| EXERCISE AIM |
Restate verbatim the span of lines below between the line with "ScaleFacts.v" and the line with "other requests, jobs", including those two lines, and only that span.

| Stored data |

□ □ □ □ □ □ □

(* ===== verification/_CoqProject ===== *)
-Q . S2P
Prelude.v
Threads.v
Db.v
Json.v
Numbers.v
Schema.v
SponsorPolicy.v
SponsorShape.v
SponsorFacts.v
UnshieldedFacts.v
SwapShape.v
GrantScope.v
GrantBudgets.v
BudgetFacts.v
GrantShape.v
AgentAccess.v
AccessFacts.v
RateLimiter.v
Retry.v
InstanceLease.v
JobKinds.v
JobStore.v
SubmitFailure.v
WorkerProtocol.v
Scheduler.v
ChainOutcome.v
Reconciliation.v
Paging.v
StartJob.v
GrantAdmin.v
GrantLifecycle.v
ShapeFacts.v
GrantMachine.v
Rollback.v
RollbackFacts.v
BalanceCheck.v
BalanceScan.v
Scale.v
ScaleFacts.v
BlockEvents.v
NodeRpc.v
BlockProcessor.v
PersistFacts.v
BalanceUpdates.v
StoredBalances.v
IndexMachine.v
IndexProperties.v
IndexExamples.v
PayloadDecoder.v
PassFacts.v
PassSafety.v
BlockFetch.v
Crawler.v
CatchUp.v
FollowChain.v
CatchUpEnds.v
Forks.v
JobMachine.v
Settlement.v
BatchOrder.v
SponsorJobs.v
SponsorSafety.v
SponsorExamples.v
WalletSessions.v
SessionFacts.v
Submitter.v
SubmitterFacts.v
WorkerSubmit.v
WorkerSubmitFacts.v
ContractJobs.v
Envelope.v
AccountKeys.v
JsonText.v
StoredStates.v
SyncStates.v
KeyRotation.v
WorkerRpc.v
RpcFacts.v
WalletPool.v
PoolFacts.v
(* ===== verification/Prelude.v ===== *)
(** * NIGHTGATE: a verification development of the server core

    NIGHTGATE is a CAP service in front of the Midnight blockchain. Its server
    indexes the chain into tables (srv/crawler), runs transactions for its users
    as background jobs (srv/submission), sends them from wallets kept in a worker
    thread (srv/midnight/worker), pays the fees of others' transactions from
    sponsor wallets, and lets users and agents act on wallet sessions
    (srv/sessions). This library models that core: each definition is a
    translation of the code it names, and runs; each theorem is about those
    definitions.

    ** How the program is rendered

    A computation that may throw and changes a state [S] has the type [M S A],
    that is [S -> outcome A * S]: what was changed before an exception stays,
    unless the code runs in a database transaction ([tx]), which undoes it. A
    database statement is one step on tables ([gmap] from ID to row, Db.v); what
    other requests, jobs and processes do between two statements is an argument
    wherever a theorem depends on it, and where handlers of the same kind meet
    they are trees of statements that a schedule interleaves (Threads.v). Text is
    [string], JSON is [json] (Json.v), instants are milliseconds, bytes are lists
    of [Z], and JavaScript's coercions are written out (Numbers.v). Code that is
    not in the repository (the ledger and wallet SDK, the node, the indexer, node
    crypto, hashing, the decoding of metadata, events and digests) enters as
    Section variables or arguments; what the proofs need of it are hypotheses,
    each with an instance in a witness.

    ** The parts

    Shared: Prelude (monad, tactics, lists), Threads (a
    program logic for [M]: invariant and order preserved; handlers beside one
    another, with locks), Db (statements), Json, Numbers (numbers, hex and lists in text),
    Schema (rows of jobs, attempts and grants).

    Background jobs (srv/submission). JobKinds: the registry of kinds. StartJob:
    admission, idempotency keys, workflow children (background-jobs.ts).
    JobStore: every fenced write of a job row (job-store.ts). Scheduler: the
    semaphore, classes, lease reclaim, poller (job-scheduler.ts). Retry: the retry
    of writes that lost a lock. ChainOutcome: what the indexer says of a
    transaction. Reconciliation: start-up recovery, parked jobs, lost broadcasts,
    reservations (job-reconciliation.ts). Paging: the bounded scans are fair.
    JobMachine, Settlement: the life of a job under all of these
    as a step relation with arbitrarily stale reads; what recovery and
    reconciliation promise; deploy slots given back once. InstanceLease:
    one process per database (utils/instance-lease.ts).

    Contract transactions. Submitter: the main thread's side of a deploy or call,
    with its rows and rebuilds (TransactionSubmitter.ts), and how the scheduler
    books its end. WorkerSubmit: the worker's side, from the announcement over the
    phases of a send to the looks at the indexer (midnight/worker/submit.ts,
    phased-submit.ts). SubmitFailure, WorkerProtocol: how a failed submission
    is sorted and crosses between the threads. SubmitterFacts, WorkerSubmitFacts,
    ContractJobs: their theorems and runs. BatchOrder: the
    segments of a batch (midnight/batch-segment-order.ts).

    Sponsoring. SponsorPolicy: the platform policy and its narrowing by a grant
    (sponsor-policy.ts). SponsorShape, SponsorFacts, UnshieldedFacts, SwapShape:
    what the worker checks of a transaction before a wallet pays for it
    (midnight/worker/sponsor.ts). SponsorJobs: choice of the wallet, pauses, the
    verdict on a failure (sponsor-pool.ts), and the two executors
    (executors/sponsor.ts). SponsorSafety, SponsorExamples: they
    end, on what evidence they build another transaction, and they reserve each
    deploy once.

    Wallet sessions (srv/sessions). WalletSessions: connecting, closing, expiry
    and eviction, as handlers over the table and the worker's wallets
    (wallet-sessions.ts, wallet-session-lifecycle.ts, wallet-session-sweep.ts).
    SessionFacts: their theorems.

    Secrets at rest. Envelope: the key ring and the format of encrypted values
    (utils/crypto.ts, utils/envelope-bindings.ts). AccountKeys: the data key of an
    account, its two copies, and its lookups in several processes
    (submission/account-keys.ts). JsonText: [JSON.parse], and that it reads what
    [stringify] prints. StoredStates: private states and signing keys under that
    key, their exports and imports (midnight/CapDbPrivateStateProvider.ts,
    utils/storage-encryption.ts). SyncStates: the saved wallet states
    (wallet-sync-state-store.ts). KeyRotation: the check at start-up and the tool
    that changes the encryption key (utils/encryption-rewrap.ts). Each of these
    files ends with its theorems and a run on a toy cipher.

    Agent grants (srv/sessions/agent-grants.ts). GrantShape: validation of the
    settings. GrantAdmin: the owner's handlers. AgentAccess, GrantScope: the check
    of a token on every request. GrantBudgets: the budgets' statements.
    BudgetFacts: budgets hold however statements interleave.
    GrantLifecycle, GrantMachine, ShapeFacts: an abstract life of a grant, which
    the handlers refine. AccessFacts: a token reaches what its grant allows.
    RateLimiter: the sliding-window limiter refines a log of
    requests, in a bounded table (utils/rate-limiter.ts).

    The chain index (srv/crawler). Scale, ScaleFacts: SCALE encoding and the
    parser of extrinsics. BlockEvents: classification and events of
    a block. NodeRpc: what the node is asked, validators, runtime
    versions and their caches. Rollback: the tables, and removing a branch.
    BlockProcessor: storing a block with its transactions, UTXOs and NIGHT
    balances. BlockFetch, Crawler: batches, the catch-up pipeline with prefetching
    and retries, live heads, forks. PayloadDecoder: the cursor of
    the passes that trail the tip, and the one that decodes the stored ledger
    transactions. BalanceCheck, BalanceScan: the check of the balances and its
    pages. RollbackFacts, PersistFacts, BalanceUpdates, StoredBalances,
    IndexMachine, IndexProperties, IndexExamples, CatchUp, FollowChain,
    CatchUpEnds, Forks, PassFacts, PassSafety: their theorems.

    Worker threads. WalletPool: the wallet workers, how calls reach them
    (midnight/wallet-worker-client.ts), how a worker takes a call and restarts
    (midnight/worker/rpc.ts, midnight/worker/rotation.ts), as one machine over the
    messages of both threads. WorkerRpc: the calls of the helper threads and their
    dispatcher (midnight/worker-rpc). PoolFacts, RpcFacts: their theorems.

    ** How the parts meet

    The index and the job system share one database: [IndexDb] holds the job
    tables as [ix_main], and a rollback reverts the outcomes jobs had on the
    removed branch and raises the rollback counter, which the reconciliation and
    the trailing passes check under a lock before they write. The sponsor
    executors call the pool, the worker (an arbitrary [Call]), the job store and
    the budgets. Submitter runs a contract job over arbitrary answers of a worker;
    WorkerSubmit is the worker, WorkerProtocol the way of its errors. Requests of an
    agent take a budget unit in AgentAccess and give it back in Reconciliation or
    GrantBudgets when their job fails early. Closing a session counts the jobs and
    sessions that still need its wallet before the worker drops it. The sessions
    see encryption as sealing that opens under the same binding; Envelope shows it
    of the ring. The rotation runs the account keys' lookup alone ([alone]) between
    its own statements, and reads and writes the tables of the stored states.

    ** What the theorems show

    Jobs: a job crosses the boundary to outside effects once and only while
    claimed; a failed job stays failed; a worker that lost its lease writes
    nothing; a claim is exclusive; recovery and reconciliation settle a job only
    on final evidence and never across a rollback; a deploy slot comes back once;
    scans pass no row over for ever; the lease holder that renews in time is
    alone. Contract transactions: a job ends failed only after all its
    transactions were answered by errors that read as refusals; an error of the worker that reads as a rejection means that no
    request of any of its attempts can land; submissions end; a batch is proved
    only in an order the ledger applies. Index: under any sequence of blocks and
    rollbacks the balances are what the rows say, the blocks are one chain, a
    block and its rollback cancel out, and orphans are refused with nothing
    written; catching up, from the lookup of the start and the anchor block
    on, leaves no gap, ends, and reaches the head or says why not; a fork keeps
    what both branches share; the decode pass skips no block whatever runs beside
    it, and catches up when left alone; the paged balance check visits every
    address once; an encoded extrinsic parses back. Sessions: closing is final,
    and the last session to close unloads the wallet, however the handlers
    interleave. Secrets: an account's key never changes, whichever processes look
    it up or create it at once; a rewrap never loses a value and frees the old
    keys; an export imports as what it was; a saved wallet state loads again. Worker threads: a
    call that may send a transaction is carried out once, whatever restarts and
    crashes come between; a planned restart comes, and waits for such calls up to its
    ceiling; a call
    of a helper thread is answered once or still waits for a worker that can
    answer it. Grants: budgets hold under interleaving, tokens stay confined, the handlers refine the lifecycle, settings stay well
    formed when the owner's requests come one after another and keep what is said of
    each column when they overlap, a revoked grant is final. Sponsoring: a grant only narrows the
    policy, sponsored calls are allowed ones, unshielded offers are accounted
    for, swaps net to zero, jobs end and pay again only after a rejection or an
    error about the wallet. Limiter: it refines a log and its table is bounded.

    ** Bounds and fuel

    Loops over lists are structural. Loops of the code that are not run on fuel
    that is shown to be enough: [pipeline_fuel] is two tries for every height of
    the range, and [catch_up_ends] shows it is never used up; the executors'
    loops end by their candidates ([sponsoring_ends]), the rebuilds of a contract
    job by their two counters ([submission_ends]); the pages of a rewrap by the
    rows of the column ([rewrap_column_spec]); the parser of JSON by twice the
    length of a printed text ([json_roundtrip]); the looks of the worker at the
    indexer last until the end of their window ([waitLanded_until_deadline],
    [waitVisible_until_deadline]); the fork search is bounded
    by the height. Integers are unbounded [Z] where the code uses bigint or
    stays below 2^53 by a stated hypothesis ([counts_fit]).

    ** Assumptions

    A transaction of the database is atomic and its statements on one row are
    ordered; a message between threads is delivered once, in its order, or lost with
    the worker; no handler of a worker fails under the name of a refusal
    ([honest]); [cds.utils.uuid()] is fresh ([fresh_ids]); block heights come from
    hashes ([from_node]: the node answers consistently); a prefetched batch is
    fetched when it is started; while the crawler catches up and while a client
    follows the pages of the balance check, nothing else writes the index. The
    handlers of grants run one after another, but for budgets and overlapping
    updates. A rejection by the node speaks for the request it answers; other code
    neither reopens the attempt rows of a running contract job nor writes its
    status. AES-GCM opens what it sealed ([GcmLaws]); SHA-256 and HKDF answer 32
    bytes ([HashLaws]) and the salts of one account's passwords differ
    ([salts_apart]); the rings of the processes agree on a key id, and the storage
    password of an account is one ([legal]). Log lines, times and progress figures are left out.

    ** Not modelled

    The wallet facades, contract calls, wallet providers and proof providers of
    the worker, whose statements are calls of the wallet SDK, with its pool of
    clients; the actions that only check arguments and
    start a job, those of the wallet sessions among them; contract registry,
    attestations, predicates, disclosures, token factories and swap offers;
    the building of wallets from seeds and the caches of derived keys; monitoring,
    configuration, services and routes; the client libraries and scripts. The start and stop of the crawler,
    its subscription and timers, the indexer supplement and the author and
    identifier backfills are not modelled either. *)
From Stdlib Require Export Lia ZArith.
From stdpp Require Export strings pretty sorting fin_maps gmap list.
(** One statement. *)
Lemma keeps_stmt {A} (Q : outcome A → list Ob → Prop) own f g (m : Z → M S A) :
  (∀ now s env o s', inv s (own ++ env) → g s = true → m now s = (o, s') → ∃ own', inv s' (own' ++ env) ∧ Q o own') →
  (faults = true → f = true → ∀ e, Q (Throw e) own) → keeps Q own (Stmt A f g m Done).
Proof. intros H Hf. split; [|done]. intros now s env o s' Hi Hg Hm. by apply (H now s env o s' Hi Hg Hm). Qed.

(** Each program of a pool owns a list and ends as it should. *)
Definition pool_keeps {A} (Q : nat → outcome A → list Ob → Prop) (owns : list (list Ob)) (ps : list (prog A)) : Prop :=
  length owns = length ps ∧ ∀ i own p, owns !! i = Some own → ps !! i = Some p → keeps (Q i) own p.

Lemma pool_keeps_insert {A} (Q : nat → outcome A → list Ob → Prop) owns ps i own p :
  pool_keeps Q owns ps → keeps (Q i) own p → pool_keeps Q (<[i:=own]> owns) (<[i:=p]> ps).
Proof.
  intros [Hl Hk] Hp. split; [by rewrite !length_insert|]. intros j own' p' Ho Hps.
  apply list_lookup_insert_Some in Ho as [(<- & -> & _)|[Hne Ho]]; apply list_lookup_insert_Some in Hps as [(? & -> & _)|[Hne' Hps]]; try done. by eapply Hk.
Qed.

□ □ □ □ □ □ □

| TASK OUTPUT |
ScaleFacts.v
BlockEvents.v
NodeRpc.v
BlockProcessor.v
PersistFacts.v
BalanceUpdates.v
StoredBalances.v
IndexMachine.v
IndexProperties.v
IndexExamples.v
PayloadDecoder.v
PassFacts.v
PassSafety.v
BlockFetch.v
Crawler.v
CatchUp.v
FollowChain.v
CatchUpEnds.v
Forks.v
JobMachine.v
Settlement.v
BatchOrder.v
SponsorJobs.v
SponsorSafety.v
SponsorExamples.v
WalletSessions.v
SessionFacts.v
Submitter.v
SubmitterFacts.v
WorkerSubmit.v
WorkerSubmitFacts.v
ContractJobs.v
Envelope.v
AccountKeys.v
JsonText.v
StoredStates.v
SyncStates.v
KeyRotation.v
WorkerRpc.v
RpcFacts.v
WalletPool.v
PoolFacts.v
(* ===== verification/Prelude.v ===== *)
(** * NIGHTGATE: a verification development of the server core

    NIGHTGATE is a CAP service in front of the Midnight blockchain. Its server
    indexes the chain into tables (srv/crawler), runs transactions for its users
    as background jobs (srv/submission), sends them from wallets kept in a worker
    thread (srv/midnight/worker), pays the fees of others' transactions from
    sponsor wallets, and lets users and agents act on wallet sessions
    (srv/sessions). This library models that core: each definition is a
    translation of the code it names, and runs; each theorem is about those
    definitions.

    ** How the program is rendered

    A computation that may throw and changes a state [S] has the type [M S A],
    that is [S -> outcome A * S]: what was changed before an exception stays,
    unless the code runs in a database transaction ([tx]), which undoes it. A
    database statement is one step on tables ([gmap] from ID to row, Db.v); what
    other requests, jobs and processes do between two statements is an argument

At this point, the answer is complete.